What is authenticity?
Merriam-Webster’s dictionary defines authenticity as being “true to one’s personality, spirit or character”. Living authentically means living to your beliefs and values. You allow yourself to choose to live the life that you want.
According to Dr. Caroline Adrienne, author of the book The Purpose of your Life, a person living authentically will display the following characteristics:
- Feels optimistic Is honest and open
- Commits but is flexible
- Thinks for himself
- Goes with the flow
- Open to change
- Wants to do her best
- Knows when to apologize
- Knows how to accept and receive
- Listens to feelings
- Takes responsibility
- Acts when appropriate
- Makes healthy choices
- Knows when to stop and re-evaluate
- Knows how to ask for help
- Feels happy a lot of the time
- Is tuned into a larger field of intelligence
What is living in denial?
According to the Merriam-Webster dictionary denial is the “refusal to admit the truth or reality”. When we are in denial we tell ourselves that we have no control over what is happening in our life. We may say things like:
- That is just the way it is
- I don’t have any choice
- I can’t do it- It’s too hard, I am not smart enough
- I am too busy
- Then money is good so I can’t leave my job- or I will lose my pension
- It’s not my fault –it’s someone else’s fault
- It’s what is expected
- They made me do it
Have you ever watched very young children at play? They do not care about what people think of them, what they are wearing, or how much money they have. They are not afraid of asking questions or laughing out loud. Their innocence allows them to embrace life as it comes.
However at some point, for many of us living in a western culture, we are taught to follow the rules, consult authority or to look to others for our worth. Canadian Olympic medalist Silken Laumann said in her article “Authentically Me”, “At some point early in our development we are given signals-signals that being jealous of a sibling is not appropriate; that crying when we are hurt is being dramatic- and bit by bit, we layer our authentic self with more socially acceptable masks”
Running with the pact is often a safer choice than doing what we truly want. We begin to live our lives according to what is expected as opposed to what we really want. For example, some of us will continue to work at a job that no longer fulfills us, living with someone who does not honour us for who we are, or spend money that we don’t have in order to impress others, all in the belief that it will bring us happiness.
Very often we lie to ourselves. We deny that we have a problem instead of confronting it. We convince ourselves that we don’t have a choice about the direction of our life is going. We prefer the status quo rather than challenging it as it may appear to be the easier choice. Sometimes we prefer to live in denial because we are afraid. We are afraid to make the choice; afraid of what people will say; afraid of the unknown; afraid of failure. Living in denial can lead to serious problems such as substance abuse, failed relationships, depression, and health problems.

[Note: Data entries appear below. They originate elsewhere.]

Definition comparable (col : string) (rows : list Row) : bool :=
  forallb (fun row => of_kind true (prop row col)) rows
  || forallb (fun row => of_kind false (prop row col)) rows.

Definition ascending_by (col : string) (rows : list Row) : Prop :=
  StronglySorted (fun r1 r2 => value_le (prop r1 col) (prop r2 col)) rows.

(** The rows whose value in [col] is [v]. *)
Definition has (col : string) (v : value) (row : Row) : bool :=
  strict_eq (prop row col) v.

(** The rows whose value in [col] is of the kind [k]. *)
Definition in_kind (col : string) (k : bool) (row : Row) : Prop :=
  of_kind k (prop row col) = true.

(** The load fails: the request is rejected, or the body of the response
    is not read as JSON. *)
Definition load_fails (net : Network) : Prop :=
  (exists err, net STATE_DATA_URL = Rejected err)
  \/ (exists res err,
        net STATE_DATA_URL = Resolved res /\ json res = Rejected err).

Definition failed : State :=
  setError "Error fetching states" (setLoading false (setLoading true initialState)).

(** ** Data for the examples *)

Definition Texas : Row := [("state", VString "Texas"); ("pop", VNumber 29000000)].

Definition Ohio : Row := [("state", VString "Ohio"); ("pop", VNumber 11800000)].

Definition two_states : list Row :=
  [ [("state", VString "Texas"); ("_id", VNumber 1); ("pop", VNumber 29000000)];
    [("state", VString "Ohio"); ("capital", VString "Columbus");
     ("pop", VNumber 11800000)] ].
Lemma X20_put_answers_witness :
  Routes.put (js "9")
    (Validation.mkBody (JString (js "Ann")) JUndefined JUndefined JUndefined)
    9%N Sample.two_rows =
  (Failure 404 (js "Employee not found")
     (message (EmployeeService.does_not_exist (Num 9))), Sample.two_rows).
Proof.
  apply (proj1 (proj2 (proj2 (X20_put_answers (js "9")
                                (Validation.mkBody (JString (js "Ann"))
                                   JUndefined JUndefined JUndefined)
                                9%N Sample.two_rows) 9%Z eq_refl) eq_refl)).
  reflexivity.
Defined.

(** X21: [GET /api/employees/:id] and [DELETE /api/employees/:id] answer
    400 when the id does not parse to a number, 404 "Employee not found"
    when no row has the id, the table unchanged, and 200 otherwise: the get
    with the row, the delete with the id, after which no row has the id. *)
Theorem X21_get_and_delete_answers :
  forall (id_param : jsstring) (t : table),
    (parseInt id_param = NaN ->
     Routes.get_id id_param t =
     Failure 400 (js "Invalid employee ID") (js "Employee ID must be a number")
     /\
     Routes.delete id_param t =
     (Failure 400 (js "Invalid employee ID")
        (js "Employee ID must be a number"), t))
    /\
    (forall i, parseInt id_param = Num i ->
       (Database.getEmployeeById i t = Resolve None ->
        Routes.get_id id_param t =
        Failure 404 (js "Employee not found")
          (message (EmployeeService.does_not_exist (Num i)))
        /\
        Routes.delete id_param t =
        (Failure 404 (js "Employee not found")
           (message (EmployeeService.does_not_exist (Num i))), t))
       /\
       (forall r,
           Database.getEmployeeById i t = Resolve (Some r) ->
           Routes.get_id id_param t =
           Success 200 (OneEmployee r) (js "Employee retrieved successfully")
           /\
           exists t',
             Routes.delete id_param t =
             (Success 200 (DeletedId (Num i))
                (js "Employee deleted successfully"), t') /\
             Database.getEmployeeById i t' = Resolve None)).
Proof.
  intros id_param t.
  unfold Routes.get_id, Routes.delete, Validation.validateEmployeeId.
  split.
  - intros ->. split; reflexivity.
  - intros i Hid. rewrite Hid. cbn [isNaN].
    unfold EmployeeController.getEmployeeById,
      EmployeeController.deleteEmployee, EmployeeService.getEmployeeById.
    rewrite Hid. cbn [EmployeeService.database_getEmployeeById]. split.
    + intros Hnone. rewrite Hnone. split; [reflexivity |].
      unfold EmployeeService.deleteEmployee.
      cbn [EmployeeService.database_getEmployeeById]. rewrite Hnone.
      destruct (does_not_exist_checks (Num i)) as [_ ->]. reflexivity.
    + intros r Hr. rewrite Hr. split; [reflexivity |].
      destruct (service_delete_existing i t r Hr) as [t' [-> [Hgone _]]].
      exists t'. split; [reflexivity | exact Hgone].
Qed.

In life we have choices. Sometimes these choices are not easy, but nonetheless we have them. It takes courage to make the choices that we truly want. When we chose to take responsibility for our lives we begin to live authentically.
Sometimes we want to make the choice to live more authentically, but something is stopping us. This may be because of underlying beliefs that we acquired early on in life. Our beliefs whether they are known to us or not can have an impact on how we behave. It may be necessary to uncover these underlying beliefs in order to live authentically.
Consider this case study
Peter seemed to have it all – a good job, a big house, a boat, cars, a wife and children that he loved and that adored him. He had the dream job (or so it appeared) and he made more money than he knew what to do with.